Walker M G, Olshen R A
Section on Medical Informatics, Stanford University School of Medicine, CA 94305.
Proc Annu Symp Comput Appl Med Care. 1992:451-5.
Suppose that we wish to know the probability that an object belongs to a class. For example, we may wish to estimate the probability that a patient has a particular disease, given a set of symptoms, or we may wish to know the probability that a novel peptide binds to a receptor, given the peptide's amino-acid composition.
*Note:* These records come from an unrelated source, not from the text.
(* ===== verification/UartHw.v ===== *)
(** * The 16550 register layer

    src/apps/module-loader/src/uart16550_hw.h over the port accessors of
    src/libs/liblinux/src/ioport.c, and the checks of [uart16550_ioctl].

    The seL4 port system calls and the chip behind them are not in the tree:
    they enter through [PortIO], and [Uart16550] states what the data sheet
    promises of the eight registers at a base port. *)

From S2P Require Import Prelude Bytes Log2 Memory.
Import Bytes Log2 Memory.

(** [seL4_X86_IOPort_Out8] and [seL4_X86_IOPort_In8] on a machine state: the
    new state, the byte read and the error code. *)
Class PortIO (D : Type) := {
  Out8 : D -> Z -> Z -> D * Z;
  In8 : D -> Z -> D * Z * Z
}.

(** struct uart16550_line_info *)
Record line_info := LineInfo { baud : Z; li_len : Z; par : Z; stop : Z }.

Module UartHw.

Definition UART16550_BAUD_1200 : Z := 96.
Definition UART16550_BAUD_2400 : Z := 48.
Definition UART16550_BAUD_4800 : Z := 24.
Definition UART16550_BAUD_9600 : Z := 12.
Definition UART16550_BAUD_19200 : Z := 6.
Definition UART16550_BAUD_38400 : Z := 3.
Definition UART16550_BAUD_56000 : Z := 2.
Definition UART16550_BAUD_115200 : Z := 1.
Definition UART16550_LEN_5 : Z := 0x00.
Definition UART16550_LEN_6 : Z := 0x01.
Definition UART16550_LEN_7 : Z := 0x02.
Definition UART16550_LEN_8 : Z := 0x03.
Definition UART16550_STOP_1 : Z := 0x00.
Definition UART16550_STOP_2 : Z := 0x04.
Definition UART16550_PAR_NONE : Z := 0x00.
Definition UART16550_PAR_ODD : Z := 0x08.
Definition UART16550_PAR_EVEN : Z := 0x18.
Definition UART16550_PAR_STICK : Z := 0x20.

Definition THR : Z := 0x00.
Definition RBR : Z := 0x00.
Definition IER : Z := 0x01.
Definition DLL : Z := 0x00.
Definition DLM : Z := 0x01.
Definition ISR : Z := 0x02.
Definition FCR : Z := 0x02.
Definition LCR : Z := 0x03.
Definition MCR : Z := 0x04.
Definition LSR : Z := 0x05.
Definition MSR : Z := 0x06.

Definition UART16550_IOCTL_SET_LINE : Z := 1.

Section Hw.
Context {D : Type} {IO : PortIO D}.

(** ioport.c: a failing system call is fatal. *)
Definition outb (d : D) (v port : Z) : res D :=
  let '(d, err) := Out8 d port (u8 v) in
  let! _ := cassert (err =? 0) in
  Ok d.

Definition inb (d : D) (port : Z) : res (D * Z) :=
  let '(d, result, err) := In8 d port in
  let! _ := cassert (err =? 0) in
  Ok (d, result).

Definition WRITE_TO_REG (d : D) (port reg value : Z) : res D := outb d value (port ⊞ reg).
Definition READ_FROM_REG (d : D) (port reg : Z) : res (D * Z) := inb d (port ⊞ reg).

Definition uart16550_hw_disable_interrupts (d : D) (port : Z) : res D :=
  WRITE_TO_REG d port IER 0x00.

Definition uart16550_hw_enable_interrupts (d : D) (port : Z) : res D :=
  WRITE_TO_REG d port IER 0x03.

Definition uart16550_hw_force_interrupt_reemit (d : D) (port : Z) : res D :=
  let! d := uart16550_hw_disable_interrupts d port in
  uart16550_hw_enable_interrupts d port.

Definition uart16550_hw_set_line_parameters (d : D) (port : Z) (parameters : line_info) : res D :=
  let! d := WRITE_TO_REG d port IER 0x00 in
  let! (d, lcr) := READ_FROM_REG d port LCR in
  let! d := WRITE_TO_REG d port LCR (lcr .| 0x80) in
  let! d := WRITE_TO_REG d port DLL (baud parameters) in
  let! d := WRITE_TO_REG d port DLM 0x00 in
  let! d := WRITE_TO_REG d port LCR (li_len parameters .| stop parameters .| par parameters) in
  let! d := WRITE_TO_REG d port FCR 0xc7 in
  let! d := WRITE_TO_REG d port MCR 0x08 in
  WRITE_TO_REG d port IER 0x03.

(** The interrupt status is shifted and masked into a variable nobody reads;
    the read itself is a bus access. *)
Definition uart16550_hw_get_device_status (d : D) (port : Z) : res (D * Z) :=
  let! (d, isr_status) := READ_FROM_REG d port ISR in
  let! (d, line_status) := READ_FROM_REG d port LSR in
  Ok (d, line_status).

Definition uart16550_hw_device_can_send (device_status : Z) : Z := device_status .& 0x20.
Definition uart16550_hw_device_has_data (device_status : Z) : Z := device_status .& 0x01.

Definition uart16550_hw_write_to_device (d : D) (port byte : Z) : res D :=
  WRITE_TO_REG d port THR byte.

Definition uart16550_hw_read_from_device (d : D) (port : Z) : res (D * Z) :=
  READ_FROM_REG d port RBR.

(** The initialiser is positional: the third field is [par], the fourth
    [stop].  [region] says whether [request_region] gave a resource. *)
Definition default_param : line_info :=
  LineInfo UART16550_BAUD_115200 UART16550_LEN_8 UART16550_STOP_1 UART16550_PAR_NONE.

Definition uart16550_hw_setup_device (d : D) (region : bool) (port : Z) : res (D * Z) :=
  if negb region then Ok (d, - ENODEV)
  else
    let! (d, lsr) := READ_FROM_REG d port LSR in
    let! d := if truthy (lsr .& 0x01) then
                let! (d, _) := READ_FROM_REG d port RBR in Ok d
              else Ok d in
    let! (d, _) := READ_FROM_REG d port ISR in
    let! (d, _) := READ_FROM_REG d port MSR in
    let! d := uart16550_hw_disable_interrupts d port in
    let! d := uart16550_hw_set_line_parameters d port default_param in
    Ok (d, 0).

(** [release_region] only prints a message. *)
Definition uart16550_hw_cleanup_device (d : D) (port : Z) : res D :=
  let! d := WRITE_TO_REG d port FCR 0x00 in
  uart16550_hw_disable_interrupts d port.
The conventional approach is to first use a classification algorithm to find partitions in feature space and to assign each partition to a class, and then to estimate the conditional probabilities as the proportion of patients or peptides that are correctly and incorrectly classified in each partition. Unfortunately, this estimation method often gives probability estimates that are in error by 20% or more, and thus can cause incorrect decisions. We have implemented and compared alternative methods. In Monte Carlo simulations the alternative methods are substantially more accurate than is the current method.
假设我们想知道一个物体属于某一类别的概率。例如,给定一组症状,我们可能想估计患者患有某种特定疾病的概率,或者给定肽的氨基酸组成,我们可能想知道一种新型肽与受体结合的概率。传统方法是首先使用分类算法在特征空间中找到划分,并将每个划分分配给一个类别,然后将条件概率估计为每个划分中被正确和错误分类的患者或肽的比例。不幸的是,这种估计方法通常会给出误差达20%或更高的概率估计,从而可能导致错误的决策。我们已经实现并比较了替代方法。在蒙特卡罗模拟中,替代方法比当前方法要准确得多。